ML-Powered Search & RankingRelevance Feedback (Click Models, Position Bias)Hard⏱️ ~2 min

How Do You Implement Production Exploration to Estimate Propensities?

Core Concept
Production exploration deliberately randomizes some portion of rankings to observe how items perform at different positions. This generates data needed to estimate propensities accurately.

Why You Need Exploration For Propensity Estimation

To estimate examination probability at each position, you need clicks on identical items at different positions. But a production system always shows best items at the top, so you never see how a top item performs at position 8. Exploration breaks this by showing items at positions they would not normally appear, sacrificing short term relevance for long term learning.

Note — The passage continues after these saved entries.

(** * State *)

Record Scope := mkScope {
  sc_root : ScopeId;
  sc_class : WorkloadClass;
  sc_high_water : N;
  sc_retired : bool;
}.

Record Request := mkRequest {
  rq_group : GroupId;
  rq_state : RequestState;
  rq_feedback : option Feedback;
  rq_last_report : option (N * ThrottleFeedback);
  rq_lease_cleared : bool;
  rq_held : option (nat * N);
}.

Record Orphan := mkOrphan { or_attempt : OutstandingAttempt; or_release_at : N }.

(** [last_root] is the array indexed by class (0 interactive, 1 background). *)
Record Group := mkGroup {
  g_fallback : FallbackCooldown;
  g_next_start : N;
  g_cooldown : N;
  g_unavailable : bool;
  g_interactive_streak : N;
  g_contested_pacing_streak : N;
  g_last_root : option ScopeId * option ScopeId;
  g_last_agent : gmap (N * ScopeId) ScopeId;
  g_uncertain : gmap RequestId N;
  g_orphans : list Orphan;
}.

Record AdmissionPolicy := mkPolicy {
  p_config : AdmissionConfig;
  p_epoch : N;
  p_now : N;
  p_next_serial : N;
  p_scopes : gmap ScopeId Scope;
  p_requests : gmap RequestId Request;
  p_terminals : list RequestId;
  p_groups : gmap GroupId Group;
}.

(** Field updates. *)
Definition set_state (st : RequestState) (r : Request) : Request :=
  mkRequest (rq_group r) st (rq_feedback r) (rq_last_report r) (rq_lease_cleared r) (rq_held r).
Definition set_terminal (o : TerminalOutcome) (fb : option Feedback) (r : Request) : Request :=
  mkRequest (rq_group r) (Terminal o) fb (rq_last_report r) (rq_lease_cleared r) (rq_held r).
Definition set_last_report (x : option (N * ThrottleFeedback)) (r : Request) : Request :=
  mkRequest (rq_group r) (rq_state r) (rq_feedback r) x (rq_lease_cleared r) (rq_held r).
Definition set_lease_cleared (r : Request) : Request :=
  mkRequest (rq_group r) (rq_state r) (rq_feedback r) (rq_last_report r) true (rq_held r).
Definition set_held (h : option (nat * N)) (r : Request) : Request :=
  mkRequest (rq_group r) (rq_state r) (rq_feedback r) (rq_last_report r) (rq_lease_cleared r) h.
(* ===== verification/AdmissionTick.v ===== *)
(** The passage of time at the admission authority: [tick] ends, keeps the
    invariant, and changes only what elapsed time may change.  The relation
    [evolves] is what any sequence of terminal steps does to a state. *)

From S2P Require Import Prelude AdmissionTypes AdmissionPolicy AdmissionInv.

(** * How a state evolves under terminal steps *)

(** The scheduling fields of a group, which time does not touch. *)
Definition same_schedule (g g' : Group) : Prop :=
  g_fallback g' = g_fallback g ∧ g_next_start g' = g_next_start g ∧
  g_cooldown g' = g_cooldown g ∧ g_unavailable g' = g_unavailable g ∧
  g_interactive_streak g' = g_interactive_streak g ∧
  g_contested_pacing_streak g' = g_contested_pacing_streak g ∧
  g_last_root g' = g_last_root g ∧ g_last_agent g' = g_last_agent g.

(** A request after some time: its group and its last report stay, a terminal
    request is frozen, a queued one was the same queued one before, an active
    one was the same attempt before. *)
Definition request_evolves (r r' : Request) : Prop :=
  rq_group r' = rq_group r ∧ rq_last_report r' = rq_last_report r ∧
  (is_terminal (rq_state r) = true → r' = r) ∧
  (is_queued (rq_state r') = true → r' = r) ∧
  (∀ st d c', rq_state r' = Active st d c' → ∃ c, rq_state r = Active st d c).

(** [C] lists the active attempts that may have been released. *)
Record evolves (C : list RequestId) (p p' : AdmissionPolicy) : Prop := {
  ev_config : p_config p' = p_config p;
  ev_epoch : p_epoch p' = p_epoch p;
  ev_next_serial : p_next_serial p' = p_next_serial p;
  ev_scopes : p_scopes p' = p_scopes p;
  ev_groups : ∀ g, match p_groups p !! g, p_groups p' !! g with
    | Some gr, Some gr' => same_schedule gr gr' ∧ g_uncertain gr' ⊆ g_uncertain gr ∧
                           g_orphans gr' `sublist_of` g_orphans gr
    | None, None => True
    | _, _ => False
    end;
  ev_requests : ∀ id r', p_requests p' !! id = Some r' →
    ∃ r, p_requests p !! id = Some r ∧ request_evolves r r';
  ev_kept : ∀ id r, p_requests p !! id = Some r → is_active (rq_state r) = true → id ∉ C →
    ∃ r', p_requests p' !! id = Some r' ∧ is_active (rq_state r') = true;
  ev_marked : ∀ g gr gr' id since r', p_groups p !! g = Some gr → p_groups p' !! g = Some gr' →
    g_uncertain gr !! id = Some since → p_requests p' !! id = Some r' →
    is_active (rq_state r') = true → g_uncertain gr' !! id = Some since;
}.

Lemma same_schedule_refl g : same_schedule g g.
Proof. unfold same_schedule. done. Qed.

Lemma same_schedule_trans g1 g2 g3 :
  same_schedule g1 g2 → same_schedule g2 g3 → same_schedule g1 g3.
Proof. unfold same_schedule. intros; destruct_and!; split_and!; congruence. Qed.

Lemma request_evolves_refl r : request_evolves r r.
Proof. unfold request_evolves. naive_solver. Qed.

Lemma request_evolves_trans r1 r2 r3 :
  request_evolves r1 r2 → request_evolves r2 r3 → request_evolves r1 r3.
Proof.
  intros (Hg & Hl & Ht & Hq & Ha) (Hg' & Hl' & Ht' & Hq' & Ha'). split_and!; [congruence|congruence|..].
  - intros H. rewrite Ht' by (by rewrite Ht). auto.
  - intros H. pose proof (Hq' H) as ->. auto.
  - intros st d c' H. apply Ha' in H as [c H]. eauto.
Qed.

Lemma evolves_refl C p : evolves C p p.
Proof.
  split; try done.
  - intros g. destruct (p_groups p !! g); [|done]. auto using same_schedule_refl.
  - eauto using request_evolves_refl.
  - eauto.
  - congruence.
Qed.

Lemma evolves_trans C p1 p2 p3 : evolves C p1 p2 → evolves C p2 p3 → evolves C p1 p3.
Proof.
  intros E1 E2. split.
  - rewrite (ev_config _ _ _ E2). apply E1.
  - rewrite (ev_epoch _ _ _ E2). apply E1.
  - rewrite (ev_next_serial _ _ _ E2). apply E1.
  - rewrite (ev_scopes _ _ _ E2). apply E1.
  - intros g. pose proof (ev_groups _ _ _ E1 g) as H1. pose proof (ev_groups _ _ _ E2 g) as H2.
    destruct (p_groups p1 !! g), (p_groups p2 !! g), (p_groups p3 !! g); try done.
    destruct H1 as (? & ? & ?), H2 as (? & ? & ?). split_and!; [by eapply same_schedule_trans|by etrans..].
  - intros id r3 (r2 & Hr2 & He2)%(ev_requests _ _ _ E2).
    apply (ev_requests _ _ _ E1) in Hr2 as (r1 & Hr1 & He1). eauto using request_evolves_trans.
  - intros id r1 Hr1 Ha Hc. destruct (ev_kept _ _ _ E1 id r1 Hr1 Ha Hc) as (r2 & Hr2 & Ha2).
    by apply (ev_kept _ _ _ E2 id r2).
  - intros g gr1 gr3 id since r3 Hg1 Hg3 Hu Hr3 Ha.
    pose proof (ev_groups _ _ _ E1 g) as H1. rewrite Hg1 in H1.
    destruct (p_groups p2 !! g) as [gr2|] eqn:Hg2; [|done].
    apply (ev_marked _ _ _ E2 g gr2 gr3 id since r3); try done.
    destruct (ev_requests _ _ _ E2 id r3 Hr3) as (r2 & Hr2 & _ & _ & _ & _ & Hact).
    apply (ev_marked _ _ _ E1 g gr1 gr2 id since r2); try done.
    destruct (rq_state r3) as [|st d c|]; try done. by destruct (Hact st d c eq_refl) as [c' ->].
Qed.

Lemma evolves_weaken C C' p p' : C ⊆ C' → evolves C p p' → evolves C' p p'.
Proof. intros Hsub He. split; try apply He. intros id r Hr Ha Hc. apply (ev_kept _ _ _ He id r); auto. Qed.

Lemma evolves_set_now C p now : evolves C p (set_now now p).
Proof. pose proof (evolves_refl C p) as He. split; simpl; apply He. Qed.

(** * One request reaching its end *)

(** A terminal step, then a note on the ended request that keeps its kind. *)
Lemma evolves_terminal C p p1 id r r1 r2 :
  p_requests p !! id = Some r → is_terminal (rq_state r) = false →
  (is_active (rq_state r) = true → id ∈ C) →
  terminal_post id r1 p p1 → rq_group r1 = rq_group r → rq_last_report r1 = rq_last_report r →
  is_terminal (rq_state r1) = true → same_kind r1 r2 → rq_last_report r2 = rq_last_report r1 →
  evolves C p (set_requests (<[id := r2]> (p_requests p1)) p1).
Proof.
  intros Hr Hlive HC Hpost Hg1 Hl1 Ht1 (Hkg & Hkq & Hka & Hkt) Hlr.
  assert (is_active (rq_state r1) = false ∧ is_queued (rq_state r1) = false) as [Ha1 Hq1]
    by (by destruct (rq_state r1)).
  split; simpl; try apply Hpost.
  - intros g. rewrite (tp_groups _ _ _ _ Hpost), lookup_alter. case_decide as Hg; [subst|].
    + destruct (p_groups p !! rq_group r1) as [gr|]; [|done]. simpl.
      split_and!; [by unfold same_schedule|apply delete_subseteq|done].
    + destruct (p_groups p !! g); [|done]. auto using same_schedule_refl.
  - intros id' r' Hr'. destruct (decide (id' = id)) as [->|Hne].
    + rewrite lookup_insert_eq in Hr'. injection Hr' as <-. exists r. split; [done|].
      split_and!; [congruence..|]. intros st d c' Hst. rewrite Hst in Hka. simpl in Hka. congruence.
    + rewrite lookup_insert_ne in Hr' by done. exists r'. split; [|apply request_evolves_refl].
      by eapply terminal_post_sub.
  - intros id' r0 Hr0 Ha Hc. destruct (decide (id' = id)) as [->|Hne].
    { destruct Hc. apply HC. congruence. }
    exists r0. rewrite lookup_insert_ne by done.
    eauto using terminal_post_live, is_terminal_active.
  - intros g gr gr' id' since r' Hg Hg' Hu Hr' Ha.
    destruct (decide (id' = id)) as [->|Hne].
    { rewrite lookup_insert_eq in Hr'. congruence. }
    rewrite (tp_groups _ _ _ _ Hpost), lookup_alter in Hg'. case_decide; [subst|congruence].
    rewrite Hg in Hg'. injection Hg' as <-. simpl. by rewrite lookup_delete_ne.
Qed.

Lemma finish_spec C p id r out fb (f : Request → Request) :
  wf p → p_requests p !! id = Some r → is_terminal (rq_state r) = false →
  (is_active (rq_state r) = true → id ∈ C) →
  (∀ r, same_kind r (f r) ∧ rq_last_report (f r) = rq_last_report r) →
  ∃ p', (terminal id out fb ;; update_request id f) p = (p', Ok tt) ∧ wf p' ∧ evolves C p p' ∧
        p_now p' = p_now p ∧
        p_requests p' !! id = Some (f (set_terminal out fb r)) ∧
        (∀ id' r0, id' ≠ id → p_requests p !! id' = Some r0 →
                   is_terminal (rq_state r0) = false → p_requests p' !! id' = Some r0).
Proof.
  intros Hwf Hr Hlive HC Hf.
  destruct (terminal_spec p id r out fb Hwf Hr Hlive) as (p1 & Heq & Hwf1 & Hpost).
  pose proof (tp_self _ _ _ _ Hpost) as Hself.
  set (r1 := set_terminal out fb r) in *. destruct (Hf r1) as [Hk Hlr].
  exists (set_requests (<[id := f r1]> (p_requests p1)) p1).
  rewrite (bind_ok _ _ _ _ _ Heq). unfold update_request. rewrite bind_gets, (bind_expect _ r1) by done.
  split_and!; [done|by eapply wf_set_request| |apply Hpost|apply lookup_insert_eq|].
  - by eapply (evolves_terminal C p p1 id r r1 (f r1)).
  - intros id' r0 Hne Hr0 Hl0. simpl. rewrite lookup_insert_ne by done. by eapply terminal_post_live.
Qed.

Lemma terminal_step C p id r out fb :
  wf p → p_requests p !! id = Some r → is_terminal (rq_state r) = false →
  (is_active (rq_state r) = true → id ∈ C) →
  ∃ p', terminal id out fb p = (p', Ok tt) ∧ wf p' ∧ evolves C p p' ∧ p_now p' = p_now p ∧
        p_requests p' !! id = Some (set_terminal out fb r) ∧
        (∀ id' r0, id' ≠ id → p_requests p !! id' = Some r0 →
                   is_terminal (rq_state r0) = false → p_requests p' !! id' = Some r0).
Proof.
  intros Hwf Hr Hlive HC.
  destruct (terminal_spec p id r out fb Hwf Hr Hlive) as (p1 & Heq & Hwf1 & Hpost).
  pose proof (tp_self _ _ _ _ Hpost) as Hself.
  exists p1. split_and!; [done|done| |apply Hpost|done|].
  - pose proof (evolves_terminal C p p1 id r _ _ Hr Hlive HC Hpost eq_refl eq_refl eq_refl
                  (same_kind_refl _) eq_refl) as He.
    rewrite insert_id in He by done. by destruct p1.
  - intros id' r0 Hne Hr0 Hl0. by eapply terminal_post_live.
Qed.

Implementation: Random Swapping

For 1-5% of requests, randomly swap two items in the result list. This creates pairs where the same items appear at swapped positions. Compare click rates to isolate the position effect. If item A at position 2 gets swapped to position 6 and its click rate drops from 15% to 4%, position 6 has roughly 27% of position 2 examination probability (4/15 = 0.27). Aggregate across thousands of swaps to build propensity curves.

Implementation: Epsilon Greedy Ranking

Instead of always showing the optimal ranking, show a random ranking with probability epsilon (1-5%). During exploration traffic, every position has equal probability of showing any item. This gives clean data on all positions. With 5% exploration, you sacrifice roughly 5% of optimal clicks. Most systems find 2-3% sufficient for stable estimates without noticeable user impact.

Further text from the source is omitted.